Interior Board of Land Appeals

Agency overview
- Agency executive: Silvia Riechel Idziorek, Chief Administrative Judge;
- Parent department: United States Department of the Interior
- Website: IBLA

= Interior Board of Land Appeals =

The Interior Board of Land Appeals (IBLA) is an appellate review body that exercises the delegated authority of the United States secretary of the interior to issue final decisions for the United States Department of the Interior.

==History==
The IBLA was proposed in February 1963 in a bill introduced by Senator Ernest Gruening and supported by 12 additional members of the United States Senate representing western states. The bill proposed to establish a three-member board empowered to hold hearings and decide appeals from decisions of the Bureau of Land Management and the United States Geological Survey. In introducing the bill, Gruening asserted the need to remedy the absence of a statutory right for landowners. The effort was initially opposed by the Department of the Interior, in testimony by Assistant Secretary John A. Carver Jr. before the Senate public lands subcommittee in May 1963. Carver acknowledged the need for a mechanism for landowners to appeal determinations, but stated that the department could develop an internal process for that purpose. Although this effort failed, it spurred Congress to create the Public Land Law Review Commission, which also criticized the appellate process available to landowners, culminating in the 1970 decision of the Department of the Interior to create the Office of Hearings and Appeals, with the IBLA as a component of that office.

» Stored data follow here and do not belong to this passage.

Lemma sf_call {A} tg (f : Z → pool E → option (pool E * A)) Q (T : pool E → Prop) s :
  (∀ t s1, pool_le s s1 → inv s1 →
     match f t s1 with
     | Some (s2, a) => inv s2 ∧ pool_guar tg s1 s2 ∧ (pool_le s s2 → Q a s2)
     | None => T s1
     end) →
  sf tg (call f) Q T s.
Proof.
  intros Hf. apply safe_call; [apply pool_guar_refl|]. intros t s1 Hle HI. specialize (Hf t s1 Hle HI).
  destruct (f t s1) as [[s2 a]|]; [|done]. destruct Hf as (? & Hg & HQ). split; [done|]. split; [done|].
  apply HQ. eapply pool_le_trans; [exact Hle|]. by eapply pool_guar_le.
Qed.

(** A call that leaves the maps alone. *)
Lemma sf_core {A} tg (f : Z → pool E → option (pool E * A)) Q (T : pool E → Prop) s :
  (∀ t s1, pool_le s s1 → inv s1 →
     match f t s1 with
     | Some (s2, a) => same_core s1 s2 ∧ (pool_le s s2 → Q a s2)
     | None => T s1
     end) →
  sf tg (call f) Q T s.
Proof.
  intros Hf. apply sf_call. intros t s1 Hle HI. specialize (Hf t s1 Hle HI).
  destruct (f t s1) as [[s2 a]|]; [|done]. destruct Hf as (Hc & HQ).
  destruct (same_core_ok cfg hashChatId user stale tg s1 s2 Hc HI). done.
Qed.

(** Reading the state. *)
Lemma sf_read {A} tg (f : pool E → A) Q T s :
  (∀ s1, pool_le s s1 → inv s1 → Q (f s1) s1) → sf tg (update (λ _ s, (s, f s))) Q T s.
Proof.
  intros HQ. apply safe_update. intros t s1 Hle HI. simpl.
  split; [done|]. split; [apply pool_guar_refl|auto].
Qed.

Lemma sf_update {A} tg (f : Z → pool E → pool E * A) Q T s :
  (∀ t s1, pool_le s s1 → inv s1 →
     inv (f t s1).1 ∧ pool_guar tg s1 (f t s1).1 ∧ (pool_le s (f t s1).1 → Q (f t s1).2 (f t s1).1)) →
  sf tg (update f) Q T s.
Proof.
  intros Hf. apply safe_update. intros t s1 Hle HI. destruct (Hf t s1 Hle HI) as (? & Hg & HQ).
  split; [done|]. split; [done|]. apply HQ. eapply pool_le_trans; [exact Hle|]. by eapply pool_guar_le.
Qed.

(** [T] holds wherever [s] may have gone. *)
Abbreviation later := (λ s (T : pool E → Prop), ∀ s1, pool_le s s1 → T s1).

Lemma sf_engine {A} tg (f : E → option (E * A)) Q (T : pool E → Prop) s :
  (∀ s1 e a, pool_le s s1 → inv s1 → f (engine s1) = Some (e, a) → keeps_others s1 e) →
  (∀ a, later s (Q a)) → later s T → sf tg (on_engine f) Q T s.
Proof.
  intros Hf HQ HT. apply sf_core. intros t s1 Hle HI. destruct (f (engine s1)) as [[e a]|] eqn:Ef; [|auto].
  split; [|auto]. apply same_core_engine. by eapply Hf.
Qed.

Lemma sf_exec tg id cmd Q (T : pool E → Prop) s :
  (∀ r, later s (Q r)) → later s T → sf tg (exec id cmd) Q T s.
Proof.
  intros HQ HT. apply sf_engine; [|done..]. intros s1 e a _ _ Ef.
  destruct (exec_law _ _ _ _ _ Ef). by apply keeps_others_same.
Qed.

Lemma sf_host tg f Q (T : pool E → Prop) s : later s (Q tt) → later s T → sf tg (host_op f) Q T s.
Proof.
  intros HQ HT. apply sf_core. intros t s1 Hle HI. destruct (f (host s1)); [|auto].
  split; [by apply same_core_other|auto].
Qed.

Lemma sf_get tg ref Q T s c0 : heap s !! ref = Some c0 →
  (∀ c s1, pool_le s s1 → inv s1 → heap s1 !! ref = Some c → containerId c = containerId c0 →
     chatId c = chatId c0 → Q c s1) →
  sf tg (get_container ref) Q T s.
Proof.
  intros Hc HQ. apply sf_core. intros t s1 Hle HI.
  destruct (proj1 Hle _ _ Hc) as (c & Hc1 & E1 & E2). simpl. rewrite Hc1. simpl.
  split; [by apply same_core_other|auto].
Qed.

(** *** Backup *)

Lemma sf_read_files tg id paths acc (Q : jsmap string → pool E → Prop) T s :
  (∀ m, later s (Q m)) → sf tg (read_files id paths acc) Q T s.
Proof.
  revert acc s. induction paths as [|p paths IH]; intros acc s HQ; cbn [read_files].
  - apply (HQ acc), pool_le_refl.
  - cbv zeta. destruct (str_truthy _); [|by apply IH].
    assert (HR : ∀ m, later s (sf tg (read_files id paths m) Q T)).
    { intros m s1 Hle. apply IH. intros m' s2 Hle2. apply HQ. by eapply pool_le_trans. }
    apply safe_bind, safe_catch, safe_bind, sf_exec.
    + intros r s1 Hle. exact (HR _ s1 Hle).
    + intros s1 Hle. exact (HR _ s1 Hle).
Qed.

Lemma sf_backup tg chat ref id session Q T s : later s (Q tt) →
  sf tg (asyncBackupSession opts jsonb chat ref id session) Q T s.
Proof.
  intros HQ. unfold asyncBackupSession. destruct (str_truthy session); [|apply HQ, pool_le_refl].
  assert (Hd : later s (λ s1, sf tg (Ret tt) Q T s1)) by done.
  apply safe_catch, safe_bind. unfold readSessionFilesFromContainer.
  assert (Hsave : ∀ m, later s (λ s1, sf tg (match m with [] => Ret tt | _ => save_files opts jsonb chat ref session m end)
      Q (λ s2, sf tg (Ret tt) Q T s2) s1)).
  { intros m s1 Hle. destruct m as [|e m]; [by apply Hd|]. apply sf_core. intros t s2 Hle2 HI.
    assert (Hle' : pool_le s s2) by (by eapply pool_le_trans). simpl.
    destruct (heap s2 !! ref) as [c|]; simpl; [|by apply HQ]. destruct (saveSession _ _ _ _ _ _ _ _ _); [|by apply HQ].
    split; [by apply same_core_other|]. intros Hle3. apply HQ. exact (pool_le_trans _ _ _ Hle Hle3). }
  apply safe_bind, sf_exec; [|done]. intros l s1 Hle. apply safe_bind, sf_read_files. intros m s2 Hle2.
  assert (Hle' : pool_le s s2) by (by eapply pool_le_trans).
  apply safe_catch, safe_bind, sf_exec.
  - intros r s3 Hle3. apply Hsave. by eapply pool_le_trans.
  - intros s3 Hle3. apply Hsave. by eapply pool_le_trans.
Qed.
(** A chain of hypotheses [pool_le s s1], [pool_le s1 s2], ... *)
Ltac le_chain :=
  match goal with
  | |- pool_le ?s ?s => apply pool_le_refl
  | Hle : pool_le ?s ?s' |- pool_le ?s ?s' => exact Hle
  | Hle : pool_le ?s ?s1 |- pool_le ?s _ => apply (pool_le_trans _ _ _ Hle); clear Hle; le_chain
  end.

(** *** Creation *)

(** The object of a chat. *)
Definition obj (s : pool E) (ref : nat) (chat : string) : Prop :=
  ∃ c, heap s !! ref = Some c ∧ chatId c = chat.

Lemma obj_le s s1 ref chat : pool_le s s1 → obj s ref chat → obj s1 ref chat.
Proof. intros [Hle _] (c & Hc & <-). destruct (Hle _ _ Hc) as (c1 & ? & ? & ?). by exists c1. Qed.

Lemma created_le (s s1 : pool E) chat id : pool_le s s1 → created (trace s) chat id → created (trace s1) chat id.
Proof. intros [_ Hle]. by apply created_for_mono. Qed.

Lemma sf_host_bind {B} tg f (g : unit → prog (pool E) tag B) Q T s :
  later s (sf tg (g tt) Q T) → later s T → sf tg (bind (host_op f) g) Q T s.
Proof. intros. by apply safe_bind, sf_host. Qed.

Lemma sf_exec_bind {B} tg id cmd (g : ExecResult → prog (pool E) tag B) Q T s :
  (∀ r, later s (sf tg (g r) Q T)) → later s T → sf tg (bind (exec id cmd) g) Q T s.
Proof. intros. by apply safe_bind, sf_exec. Qed.

Lemma sf_enter tg task id restored Q T s :
  created (trace s) (task_chatId task) id → task_username task = user →
  (∀ ref s1, pool_le s s1 → obj s1 ref (task_chatId task) → Q ref s1) →
  sf tg (enter_container cfg hashChatId task id restored) Q T s.
Proof.
  intros Hid Hu HQ. apply sf_update. intros t s1 Hle HI. cbv zeta.
  set (c := Warm _ _ _ _ _ _ _ _ _).
  assert (Hid1 : created (trace s1) (chatId c) (containerId c)) by (by eapply created_le).
  destruct (enter_ok cfg hashChatId user stale tg (agent_idleTimeout cfg) s1 c t (task_chatId task) HI
              eq_refl Hid1) as [HI2 Hg].
  split; [exact HI2|]. split; [exact Hg|]. intros Hle2. apply HQ; [exact Hle2|]. exists c. split; [|done].
  cbn [fst snd]. destruct (reset_fields (agent_idleTimeout cfg) (with_warm (with_heap s1 (heap s1 ++ [c]))
    (map_set (warmContainers s1) (task_chatId task) (length (heap s1)))) t (task_chatId task)) as (-> & _).
  simpl. rewrite lookup_app_r by done. by rewrite Nat.sub_diag.
Qed.

Lemma sf_create tg task Q T s :
  task_username task = user → (∀ ref s1, pool_le s s1 → obj s1 ref (task_chatId task) → Q ref s1) →
  later s T → sf tg (createWarmContainer cfg hashChatId mcp_json task) Q T s.
Proof.
  intros Hu HQ HT. unfold createWarmContainer. cbv zeta.
  do 6 (apply sf_host_bind; [|intros; apply HT; le_chain]; intros).
  apply safe_bind. unfold restore_session. rewrite safe_Step. intros t s7 Hle7 HI7.
  destruct (restoreToFilesystem _ _ _ _ _) as [h [restored|]]; cbn [fst snd].
  2:{ destruct (same_core_ok cfg hashChatId user stale tg s7 (with_host s7 h)) as [? Hg];
        [by apply same_core_other|done|].
      pose proof (pool_guar_le _ _ _ Hg). split; [done|]. split; [done|]. split; [constructor|]. apply HT. le_chain. }
  destruct (same_core_ok cfg hashChatId user stale tg s7 (with_host s7 h)) as [? Hg];
    [by apply same_core_other|done|].
  pose proof (pool_guar_le _ _ _ Hg). split; [done|]. split; [done|]. split; [constructor|].
  set (s8 := with_host s7 h) in *. clearbody s8.
  apply safe_bind, sf_read. intros s9 Hle9 _. apply safe_bind.
  assert (Hrest : ∀ s10, pool_le s9 s10 → sf tg (await id := create_container cfg hashChatId task in
    await _ := on_engine_ (λ e, rt_start e id) in
    await _ := exec id copy_session in
    await _ := (if has_ca cfg
              then catch (await _ := exec id ["sh"; "-c"; "update-ca-certificates 2>/dev/null; true"] in Ret tt)
                         (Ret tt)
              else Ret tt) in
    enter_container cfg hashChatId task id restored) Q T s10).
  { intros s10 Hle10. apply safe_bind, sf_call. intros t1 s11 Hle11 HI11.
    destruct (rt_create _ _) as [[e id]|] eqn:Ec; [|apply HT; le_chain].
    destruct (create_container_ok cfg hashChatId user stale tg s11 e id task HI11 Hu Ec) as (? & ? & Hid).
    split; [done|]. split; [done|]. intros Hle12. set (s12 := log _ _) in *. clearbody s12.
    apply safe_bind, sf_engine.
    { intros s13 e' a _ _. destruct (rt_start (engine s13) id) eqn:Es; [|done]. intros [= <- <-].
      destruct (start_law _ _ _ Es). by eapply keeps_others_state. }
    2:{ intros. apply HT. le_chain. }
    intros _ s13 Hle13. apply sf_exec_bind; [|intros; apply HT; le_chain]. intros _ s14 Hle14.
    assert (Hfin : ∀ s15, pool_le s14 s15 → sf tg (enter_container cfg hashChatId task id restored) Q T s15).
    { intros s15 Hle15. apply sf_enter; [|done|].
      - apply (created_le s12); [le_chain|done].
      - intros ref s16 Hle16. apply HQ. le_chain. }
    apply safe_bind. destruct (has_ca cfg); [|apply Hfin, pool_le_refl].
    apply safe_catch, safe_bind, sf_exec; [|done]. by intros _. }
  destruct (rt_networkExists _ _); [apply Hrest, pool_le_refl|].
  apply sf_engine; [|by intros _|intros; apply HT; le_chain].
  intros s10 e a _ _. destruct (rt_createNetwork _ _) eqn:En; [|done]. intros [= <- <-].
  destruct (network_law _ _ _ En). by apply keeps_others_same.
Qed.

Lemma sf_getOrCreate tg task Q T s :
  task_username task = user → (∀ ref s1, pool_le s s1 → obj s1 ref (task_chatId task) → Q ref s1) →
  later s T → sf tg (getOrCreateContainer cfg hashChatId mcp_json task) Q T s.
Proof.
  intros Hu HQ HT. unfold getOrCreateContainer. cbv zeta. apply safe_bind, sf_read. intros s1 Hle1 HI1.
  assert (Hcreate : later s1 (sf tg (createWarmContainer cfg hashChatId mcp_json task) Q T)).
  { intros s2 Hle2. apply sf_create; [done| |intros; apply HT; le_chain]. intros. apply HQ; [le_chain|done]. }
  destruct (map_get (warmContainers s1) (task_chatId task)) as [ref|] eqn:Ew; [|apply Hcreate, pool_le_refl].
  destruct (inv_warm _ _ _ _ _ HI1 _ _ Ew) as (c0 & Hc0 & Echat).
  apply safe_bind, (sf_get _ _ _ _ _ c0 Hc0). intros c s2 Hle2 _ Hc Eid Ec.
  apply safe_bind, sf_read. intros s3 Hle3 _. destruct (rt_isHealthy _ _).
  - apply HQ; [le_chain|]. apply (obj_le s2); [done|]. exists c. by rewrite Ec.
  - apply safe_bind, sf_update. intros t s4 Hle4 HI4.
    destruct (unhealthy_ok cfg hashChatId user stale tg s4 (task_chatId task) HI4) as [? Hg].
    split; [done|]. split; [done|]. intros Hle5. apply Hcreate. cbn [fst] in *. le_chain.
Qed.
(** *** Execution *)

Lemma sf_run_command tg task ref fresh Q T s :
  obj s ref (task_chatId task) → (∀ r, later s (Q r)) → later s T →
  sf tg (run_command buildCommand task ref fresh) Q T s.
Proof.
  intros Hobj HQ HT. unfold run_command. apply safe_bind, sf_call. intros t s1 Hle1 HI1.
  destruct (obj_le _ _ _ _ Hle1 Hobj) as (c & Hc & Ec). simpl. rewrite Hc. cbn [mbind option_bind].
  set (c' := if fresh then _ else c).
  assert (Eid : containerId c' = containerId c) by (by destruct fresh).
  assert (Ech : chatId c' = chatId c) by (by destruct fresh).
  destruct (start_command_ok cfg hashChatId user stale tg s1 ref c c' (buildCommand task c') HI1 Hc Eid Ech)
    as [HI2 Hg]. rewrite Ec, <- Eid in HI2, Hg.
  split; [exact HI2|]. split; [exact Hg|]. intros Hle2. apply sf_core. intros t2 s3 Hle3 _. cbn [fst snd].
  destruct (rt_exec _ _ _) as [[e r]|] eqn:Er; [|apply HT; le_chain]. split.
  - apply same_core_log; [|done]. destruct (exec_law _ _ _ _ _ Er).
    by apply same_core_engine, keeps_others_same.
  - intros Hle4. apply HQ. le_chain.
Qed.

== Structure and functions ==
Its administrative judges decide appeals from bureau decisions relating to the use and disposition of public lands and their resources, mineral resources on the Outer Continental Shelf, and the conduct of surface coal mining operations under the Surface Mining Control and Reclamation Act of 1977. Located within the Department's Office of Hearings and Appeals, IBLA is separate and independent from the bureaus and offices whose decisions it reviews.

IBLA is headed by a chief administrative judge. IBLA's decisions are final for the department and may be reviewed by the United States district courts.

== Overview ==
IBLA has the authority to consider the following types of cases:
- Appeals from a variety of decisions of the Bureau of Land Management, including but not limited to decisions regarding mining, grazing, energy development, royalty management, timber harvesting, wildfire management, recreation, wild horse and burro management, cadastral surveys, Alaska land conveyances, rights of way, land exchanges, and trespass actions;
- Appeals from decisions of the Office of Natural Resources Revenue and the deputy assistant secretary for natural resources revenue regarding royalty management;
- Appeals from decisions of the Bureau of Ocean Energy Management and the Bureau of Safety and Environmental Enforcement;
- Appeals from decisions of the Bureau of Indian Affairs regarding minerals management on Indian lands;
- Appeals from decisions of the Office of Surface Mining Reclamation and Enforcement regarding surface coal mining operations; and
- Appeals from decisions of administrative law judges in OHA's Departmental Cases Hearings Division.

Decisions of the IBLA may be appealed to the United States Court of Appeals with jurisdiction over the circuit in which the lands are located.